June 8, 2009 / 5:18 PM / 10 years ago

Are canned goods safer than U.S. government bonds?

NEW YORK (Reuters) - Is Campbell’s Soup a better bet than U.S. government debt?

A workman wipes the main pillars of the National Gallery of Scotland complex, that were unveiled to show an Andy Warhol 'Campbell's Soup cans' artwork covering, Edinburgh, Scotland July 31, 2007. REUTERS/David Moir

No, we’re not talking about stocking a bunker for survival. This is talk about safe investments.

U.S. Treasuries, traditionally considered the safest of all investments because the debt is backed by full faith and credit of the U.S. government, is losing favor among derivatives traders to Campbell Soup Co, Microsoft Corp and Intel Corp as concerns over the government’s massive deficits and costly bailouts mount.

Investors are apparently concerned that sovereign debt of the United States, the world’s biggest economy, is more vulnerable to a huge sell-off than bonds of these three companies amid the most protracted economic downturn in decades, strategists said.

Those concerns are reflected in the pricing of credit default swaps, which are used both to insure bonds against default and to place bets on the likelihood of default, of Treasuries and of the three companies.

The cost to insure debt of the United States with credit default swaps for five years was 43.7 basis points on Monday, versus just 27.4 basis points for Campbell Soup and 29.8 basis points for Intel Corp , according to data from CMA DataVision. Higher prices for credit default swaps, or CDS, reflect a greater perception of a risk of default.

Microsoft’s insurance costs were just 32.5 basis points on Friday when they last traded, according to CMA.

“Some of those names have better-looking balance sheets than any sovereign in the developed world, so I don’t think it’s totally irrational,” said Jay Mueller, senior portfolio manager with Wells Capital Management, in Milwaukee, Wisconsin.

However, “the sovereign CDS market is perhaps not as liquid and efficient as it is in a lot of corporate credits, so I wouldn’t get too wrapped up in the specific quote level in the sovereign space,” Mueller added.

FALSE SIGNAL POSSIBLE

Pricing in the nascent credit default swaps market for the U.S. sovereign, which did not trade actively until two years ago, could be sending a false signal that conflicts with its top credit rating’s higher status than some corporate bonds.

Even so, the relative explosion of U.S. government indebtedness compared with some major companies does give analysts some cause for concern.

Intel, the world’s largest chip maker, and Microsoft, the world’s largest software company, both have minimal levels of debt, while Campbell Soup, the world’s largest soup producer, has been reducing debt.

U.S. President Barack Obama forecast a $1.75 trillion deficit for 2009 in February, about 12.3 percent of gross domestic product, the most since World War Two.

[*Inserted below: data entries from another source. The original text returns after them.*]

Lemma push_chunks n m emit g xs out :
  (0 < n)%nat → length xs = (n * m)%nat → (∀ c, c ∈ chunks n m xs → emit c = Ok (g c)) →
  for_each (push_group n emit) xs (out, []) = Ok (out ++ (g <$> chunks n m xs), []).
Proof.
  intros Hn. revert xs out; induction m as [|m IH]; intros xs out Hlen He.
  - assert (xs = []) as -> by (apply nil_length_inv; lia). simpl. by rewrite app_nil_r.
  - simpl in He |- *. rewrite <- (take_drop n xs) at 1. rewrite for_each_app.
    rewrite (push_full n emit _ (g (take n xs))); [|done|rewrite length_take; lia|apply He; by left].
    cbn [mbind outcome_bind]. rewrite IH; [|rewrite length_drop; lia|intros c Hc; apply He; by right].
    by rewrite <- (assoc app).
Qed.

(** ** Exponent words *)
Lemma get_exp_dword_spec es :
  length es = 4%nat → Forall (λ e, 0 <= e < 256) es → get_exp_dword es = Ok (word_of 8 es).
Proof.
  intros Hlen He. destruct es as [|a [|b [|c [|d [|]]]]]; try done.
  unfold get_exp_dword. cbn [length Nat.eqb check mbind outcome_bind imap foldl compose]. f_equal.
  rewrite !Forall_cons in He. destruct He as (Ha & Hb & Hc & Hd & _).
  assert (Hland : ∀ e, 0 <= e < 256 → Z.land e 0xff = e).
  { intros e He. change 0xff with (Z.ones 8). rewrite Z.land_ones by lia. by apply Z.mod_small. }
  rewrite !Hland by done.
  assert (Hor : ∀ w e n, 0 <= n → 0 <= w < 2 ^ n → Z.lor w (Z.shiftl e n) = w + e * 2 ^ n).
  { intros w e n Hn Hw. rewrite Z.lor_comm, lor_shiftl by done. lia. }
  simpl Z.of_nat. rewrite Z.lor_0_l, Z.shiftl_0_r. rewrite (Hor a b), (Hor _ c), (Hor _ d) by lia.
  unfold word_of. simpl. lia.
Qed.
(** The lanes of block [b] of a row: the numbers from [2 n b] on, decoded. *)
Lemma block_lanes row b :
  row_ok W a row → (2 * b + 1 < 16 / n)%nat →
  let E := row_exp a row in
  let codes j := split_word (Z.of_nat n) (word_of (W + 1) (quantize W a E <$> take n (drop (n * j) row))) in
  let lanes := unpack_lane W a E <$> (codes (2 * b)%nat ++ codes (2 * b + 1)%nat) in
  float_bits <$> lanes = take (n + n) (drop (2 * n * b) (requantize W a row))
  ∧ (∀ l, l ∈ lanes → select_mask l = false → shift_exceeds l = false).
Proof.
  intros Hrow Hb E codes lanes. pose proof width_ok as HW. pose proof Hrow as [Hl Hin _].
  assert (HW' : 1 <= W <= 7) by (destruct HW; lia).
  assert (Hn : (n * (16 / n) = 16)%nat) by (by destruct Hf as [[-> _]|[-> _]]).
  assert (Hcodes : ∀ j, (j < 16 / n)%nat → codes j = quantize W a E <$> take n (drop (n * j) row)).
  { intros j Hj. apply split_word_of; [done| |].
    - rewrite length_fmap, length_take, length_drop. nia.
    - apply Forall_fmap, Forall_take, Forall_drop. eapply Forall_impl; [exact Hin|].
      intros x Hx. simpl. rewrite Z.pow_add_r by lia. by apply quantize_range. }
  assert (Hlanes : lanes = (λ x, unpack_lane W a E (quantize W a E x)) <$> take (n + n) (drop (2 * n * b) row)).
  { unfold lanes. rewrite !Hcodes, <- fmap_app by lia.
    replace (n * (2 * b + 1))%nat with (n * (2 * b) + n)%nat by lia. rewrite take_two.
    replace (n * (2 * b))%nat with (2 * n * b)%nat by lia. by rewrite <- list_fmap_compose. }
  rewrite Hlanes. split.
  - rewrite <- list_fmap_compose. unfold requantize. rewrite <- fmap_drop, <- fmap_take. done.
  - intros l (x & -> & Hx)%list_elem_of_fmap. apply lane_check; [done|done|].
    rewrite <- (take_drop (2 * n * b) row), <- (take_drop (n + n) (drop (2 * n * b) row)), !elem_of_app. tauto.
Qed.
Lemma add_queue_spec rd_ptr k m cache :
  built k m → Z.of_nat k < n → cache = mk_cache (Some c) n ct →
  ∃ m', add_queue hal cluster ct n Q (4 * A) rd_ptr prefetch_base k m cache
        = (if issue_needed <=? issue_bytes then Ok m' else Err TT_FATAL, cache)
    ∧ built (S k) m'.
Proof.
  intros Hm Hk ->. destruct (cf_tlb _ _ _ Hcf) as [Hlen Htlb]. pose proof constants_bounds as (HN & HM & HP).
  destruct (lookup_lt_is_Some_2 (completion_tlb cluster) k ltac:(lia)) as [t Ht].
  pose proof (proj1 (Forall_lookup _ _) Htlb k t Ht) as Ht0. simpl in Ht0.
  pose proof (cf_queues _ _ _ Hcf) as Hn.
  unfold add_queue.
  rewrite (run_lift _ t) by (by apply at_some). unfold umod. rewrite (proj2 (Z.eqb_neq _ _) Ht0).
  erewrite run_lift by done. rewrite (run_lift _ (interface_of (Z.of_nat k))) by (apply interface_new_spec; lia).
  rewrite (ST_bind_ok _ _ _ c (mk_cache (Some c) n ct)) by (apply constants_get_cached; lia || by right).
  cbv zeta.
  match goal with |- context [get_issue_queue_size k ?m1] => set (m1_ := m1) end.
  assert (Hm1 : get_issue_queue_size k m1_ = Ok issue_bytes).
  { pose (m2 := with_events (replicate (S k) 0) (replicate (S k) 0)
      (with_prefetch_q (replicate (S k) prefetch_base) (replicate (S k) (prefetch_base + 2 * prefetch_q_entries c)) m1_)).
    change (get_issue_queue_size k m2 = Ok issue_bytes). apply (issue_size_spec k m2 (S k)); [|lia..].
    split; cbn [m2 m1_ with_events with_prefetch_q hal_ constants cq_size channel_offset bypass_enable cq_interfaces prefetch_q_dev_ptrs
      prefetch_q_dev_fences cq_to_event cq_to_last_completed_event completion_byte_addrs]; try done; try apply Hm.
    - rewrite (bu_interfaces _ _ Hm). by rewrite seq_S, fmap_app.
    - rewrite length_app, (bu_bytes _ _ Hm). simpl. lia. }
  rewrite (run_lift _ _ _ _ Hm1). change (prefetch_q_entries c * sizeof_prefetch_q_entry) with (prefetch_q_entries c * 2).
  rewrite (u32_small (prefetch_q_entries c + 2)), (u32_small (max_prefetch_command_size c * _)) by nia.
  rewrite (u32_small (prefetch_q_entries c * 2)), (u32_small (prefetch_base + _)) by lia.
  fold issue_needed. eexists. split.
  - unfold mbind, ST_bind, check_st, check. destruct (issue_needed <=? issue_bytes); reflexivity.
  - split; unfold m1_; cbn [with_events with_prefetch_q hal_ constants cq_size channel_offset bypass_enable cq_interfaces prefetch_q_dev_ptrs
      prefetch_q_dev_fences cq_to_event cq_to_last_completed_event completion_byte_addrs]; try done; try apply Hm.
    + by rewrite (bu_interfaces _ _ Hm), seq_S, fmap_app.
    + by rewrite (bu_ptrs _ _ Hm), replicate_S_end.
    + by rewrite (bu_fences _ _ Hm), replicate_S_end, (Z.mul_comm 2).
    + by rewrite (bu_events _ _ Hm), replicate_S_end.
    + by rewrite (bu_completed _ _ Hm), replicate_S_end.
    + rewrite length_app, (bu_bytes _ _ Hm). simpl. lia.
Qed.

Lemma add_queues_spec rd_ptr j k m cache :
  built k m → Z.of_nat (k + j) = n → cache = mk_cache (Some c) n ct →
  ∃ m', add_queues hal cluster ct n Q (4 * A) rd_ptr prefetch_base (seq k j) m cache
        = (if decide (j = 0%nat ∨ issue_needed <= issue_bytes) then Ok m' else Err TT_FATAL, cache)
    ∧ built (k + j) m'.
Proof.
  intros Hm Hn Hcache. revert k m Hm Hn; induction j as [|j IH]; intros k m Hm Hn.
  - exists m. rewrite decide_True by (by left). rewrite Nat.add_0_r. done.
  - cbn [seq add_queues]. destruct (add_queue_spec rd_ptr k m cache Hm ltac:(lia) Hcache) as (m1 & Hadd & Hm1).
    destruct (IH (S k) m1 Hm1 ltac:(lia)) as (m' & Hrest & Hm'). exists m'.
    replace (k + S j)%nat with (S k + j)%nat by lia. split; [|done].
    destruct (Z.leb_spec issue_needed issue_bytes).
    + rewrite (ST_bind_ok _ _ _ _ _ Hadd), Hrest. rewrite !decide_True by (by right). done.
    + rewrite (ST_bind_err _ _ _ _ _ Hadd). by rewrite decide_False by lia.
Qed.

Lemma device_addr_spec t :
  ∃ x, get_device_command_queue_addr c t = Ok x ∧ (t = DEV_UNRESERVED → x = prefetch_base).
Proof.
  unfold get_device_command_queue_addr. rewrite (co_addrs _ _ _ _ Hc).
  destruct t; eexists; (split; [reflexivity|done]).
Qed.

Lemma constructor_spec :
  ∃ m, SystemMemoryManager_new hal cluster ct n (mk_cache (Some c) n ct)
       = (if issue_needed <=? issue_bytes then Ok m else Err TT_FATAL, mk_cache (Some c) n ct)
    ∧ built (Z.to_nat n) m.
Proof.
  set (cache := mk_cache (Some c) n ct). pose proof (cf_queues _ _ _ Hcf) as Hn.
  unfold SystemMemoryManager_new.
  rewrite (ST_bind_ok _ _ _ Q cache).
  2: { unfold queue_bytes. destruct (cq_size_override cluster); [done|].
       rewrite (run_lift _ (host_channel_size cluster / n)) by (by rewrite udiv_ok by lia).
       by destruct (is_galaxy_cluster hal). }
  cbv zeta. rewrite (ST_bind_ok _ _ _ c cache) by (apply constants_get_cached; lia || by left).
  destruct (device_addr_spec DEV_COMPLETION_Q_RD) as (rd & Hrd & _). rewrite (run_lift _ _ _ _ Hrd).
  destruct (device_addr_spec DEV_UNRESERVED) as (pb & Hpb & Hpb'). rewrite (Hpb' eq_refl) in Hpb. rewrite (run_lift _ _ _ _ Hpb).
  rewrite host_unreserved.
  assert (Hoff : u32 (u32 (MAX_HUGEPAGE_SIZE * get_umd_channel (channel cluster)) + u32 (Z.shiftr (channel cluster) 2 * MAX_DEV_CHANNEL_SIZE)) = chan).
  { pose proof (absolute_offset 0 ltac:(lia)) as H0. unfold get_absolute_cq_offset, get_relative_cq_offset in H0.
    rewrite Z.mul_0_l, (u32_small 0), Z.add_0_r, Z.add_0_r, u32_u32 in H0 by lia. exact H0. }
  rewrite Hoff.
  match goal with |- context [add_queues _ _ _ _ _ _ _ _ _ ?m0] => set (m0_ := m0) end.
  assert (Hm0 : built 0 m0_) by (by split).
  destruct (add_queues_spec rd (Z.to_nat n) 0 m0_ cache Hm0 ltac:(lia) eq_refl) as (m' & Hadd & Hm').
  destruct (Z.leb_spec issue_needed issue_bytes).
  - rewrite decide_True in Hadd by (by right). rewrite (ST_bind_ok _ _ _ _ _ Hadd).
    eexists. split; [reflexivity|]. split; try apply Hm'; done.
  - rewrite decide_False in Hadd by lia. rewrite (ST_bind_err _ _ _ _ _ Hadd). by exists m'.
Qed.
End constructor.

(** The cache starts empty; the manager is constructed after the constants were asked for. *)
Definition constructed (hal : Hal) (cluster : Cluster) (ct : CoreType) (n : Z) (m : SystemMemoryManager) : Prop :=
  ∃ c cache cache', dispatch_constants_get hal ct n no_constants = (Ok c, cache)
    ∧ SystemMemoryManager_new hal cluster ct n cache = (Ok m, cache').

Lemma constants_get_inv hal ct n c cache :
  0 < n → dispatch_constants_get hal ct n no_constants = (Ok c, cache) →
  dispatch_constants_new hal ct n = Ok c ∧ cache = mk_cache (Some c) n ct.
Proof.
  intros Hn Hget. destruct (dispatch_constants_new hal ct n) as [c'|e] eqn:Hnew.
  - rewrite (constants_get_new _ _ _ c') in Hget by done. by injection Hget as -> <-.
  - unfold dispatch_constants_get, no_constants in Hget. cbn [hw_cqs inst last_core_type] in Hget.
    rewrite orb_true_r, (proj2 (Z.ltb_lt 0 n) Hn) in Hget. cbn [andb] in Hget. by rewrite Hnew in Hget.
Qed.

Lemma constructed_built hal cluster ct n m :
  config_ok hal cluster n → constructed hal cluster ct n m →
  ∃ c, constants_ok hal ct n c ∧ built hal cluster ct n c (Z.to_nat n) m ∧ issue_needed c <= issue_bytes hal cluster n.
Proof.
  intros Hcf (c & cache & cache' & Hget & Hm). pose proof (cf_queues _ _ _ Hcf) as Hn.
  destruct (constants_get_inv hal ct n c cache ltac:(lia) Hget) as [Hnew ->].
  pose proof (dispatch_constants_new_ok hal ct n c (cf_platform _ _ _ Hcf) ltac:(lia) Hnew) as Hc.
  destruct (constructor_spec hal cluster ct n Hcf c Hc) as (m' & Hm' & Hb). rewrite Hm' in Hm.
  destruct (Z.leb_spec (issue_needed c) (issue_bytes hal cluster n)) as [He|]; [|done].
  injection Hm as -> <-. by exists c.
Qed.

(** * Host side of a command queue: theorems on copying, layout and construction *)
(** ** Copying *)
(** C6: [memcpy_to_device] on each kind of argument: it asserts 16-byte alignment of the destination
    and whole words; it copies exactly the first [n] bytes and nothing else when the destination is
    aligned to 32 bytes or fewer than 32 bytes are copied; with a destination aligned to 16 bytes
    only it faults on its first 32-byte streaming store. *)
Theorem memcpy_to_device_correct dst src n m :
  0 <= n <= Z.of_nat (length src) →
  if bool_decide (dst mod 16 ≠ 0 ∨ n mod 4 ≠ 0) then memcpy_to_device dst src n m = Err TT_ASSERT
  else if bool_decide (dst mod 32 = 0 ∨ n < 32)
  then ∃ m', memcpy_to_device dst src n m = Ok m' ∧ mem_eq m' (mem_write m dst (take (Z.to_nat n) src))
  else memcpy_to_device dst src n m = Err UB.
Proof.
  intros Hn. destruct (bool_decide_reflect (dst mod 16 ≠ 0 ∨ n mod 4 ≠ 0)) as [Hbad|Hok].
  - unfold memcpy_to_device, MEMCPY_ALIGNMENT. destruct (Z.eqb_spec (dst mod 16) 0); [|done].
    destruct (Z.eqb_spec (n mod 4) 0); [|done]. by destruct Hbad.
  - assert (H16 : dst mod 16 = 0) by lia. assert (H4 : n mod 4 = 0) by lia.
    case_bool_decide as H32.
    + destruct (memcpy_spec dst src n m ltac:(tauto) H4 Hn) as (m' & Hm & He). exists m'. split; [done|].
      unfold bytes_from in He. by rewrite drop_0 in He.
    + apply memcpy_unaligned; [|done|lia]. assert (dst mod 32 ≠ 0 ∧ 32 <= n) as [? ?] by lia.
      Z.to_euclidean_division_equations. lia.
Qed.

Lemma memcpy_to_device_correct_witness :
  (0 <= 300 <= Z.of_nat (length (seqZ 0 300)))
  ∧ ∃ m', memcpy_to_device 64 (seqZ 0 300) 300 (λ _, 255) = Ok m' ∧ m' 64 = 0 ∧ m' 363 = 299 ∧ m' 364 = 255.
Proof.
  assert (Hn : 0 <= 300 <= Z.of_nat (length (seqZ 0 300))) by (by vm_compute). split; [exact Hn|].
  destruct (memcpy_to_device_correct 64 (seqZ 0 300) 300 (λ _, 255) Hn) as (m' & Hm & He).
  exists m'. split; [exact Hm|]. by rewrite !He.
Defined.

(** ** The L1 layout *)
(** What the dispatch core keeps at the addresses, and behind the last of them. *)
Definition l1_regions (hal : Hal) (c : dispatch_constants) : list (Z * Z) :=
  zip (device_cq_addrs c)
    ((device_cq_addr_size hal <$> [DEV_PREFETCH_Q_RD; DEV_PREFETCH_Q_PCIE_RD; DEV_COMPLETION_Q_WR; DEV_COMPLETION_Q_RD;
       DEV_COMPLETION_Q0_LAST_EVENT; DEV_COMPLETION_Q1_LAST_EVENT; DEV_DISPATCH_MESSAGE]) ++ [prefetch_q_size c])
  ++ [(cmddat_q_base c, cmddat_q_size c); (scratch_db_base c, scratch_db_size c)].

Campbell is rated A2 by Moody’s Investors Service, five steps below the United States AAA rating. Microsoft is rated AAA while Intel’s senior unsecured debt is rated A1, four steps below the United States.

U.S. government bond insurance costs expressed via credit default swaps have widened from about 27 basis points just a month ago, according to CMA.

“It definitely reflects the concerns that people have over the trajectory of our budget deficit,” said Mary Ann Hurley, senior Treasuries trader in Seattle at brokerage D.A. Davidson.

“Do I think it reflects that we are closer to default on our debt? No. However I think there is some concern about how big the deficit will be (as a proportion) of GDP,” she said.

TREASURY SELL-OFF FEARED

The large deficit ratio is still a big worry. Widening credit default swaps on highly rated governments such as the United States reflect the danger that foreign investors may balk at the low level of yields on offer and spark an acute government bond market sell-off, analysts say.

Since foreign investors hold about half the U.S. Treasuries outstanding, that outcome could also cause a major dollar crisis, adding to any inflationary pressures buffeting the economy.

Though a default by the United States is viewed as highly unlikely, investors may have used credit default swaps for trading opportunities as concerns about budget deficits mounted.

Foreign holders of U.S. Treasuries such as foreign banks and sovereign wealth funds also may be using credit default swaps to hedge their exposure to Treasuries, said Bob Bishop, senior portfolio manager at SCM Advisors in San Francisco.

Credit insurance costs on U.S. companies, meanwhile, have fallen amid signs in recent weeks that the worst of a recession may be past.

“Certainly after the economic data we saw in May there was big reduction in the market’s concern about credit risk,” Bishop said. “We’ve seen a big move out of government bonds into corporate bonds so it’s not surprising that CDS reflects that.”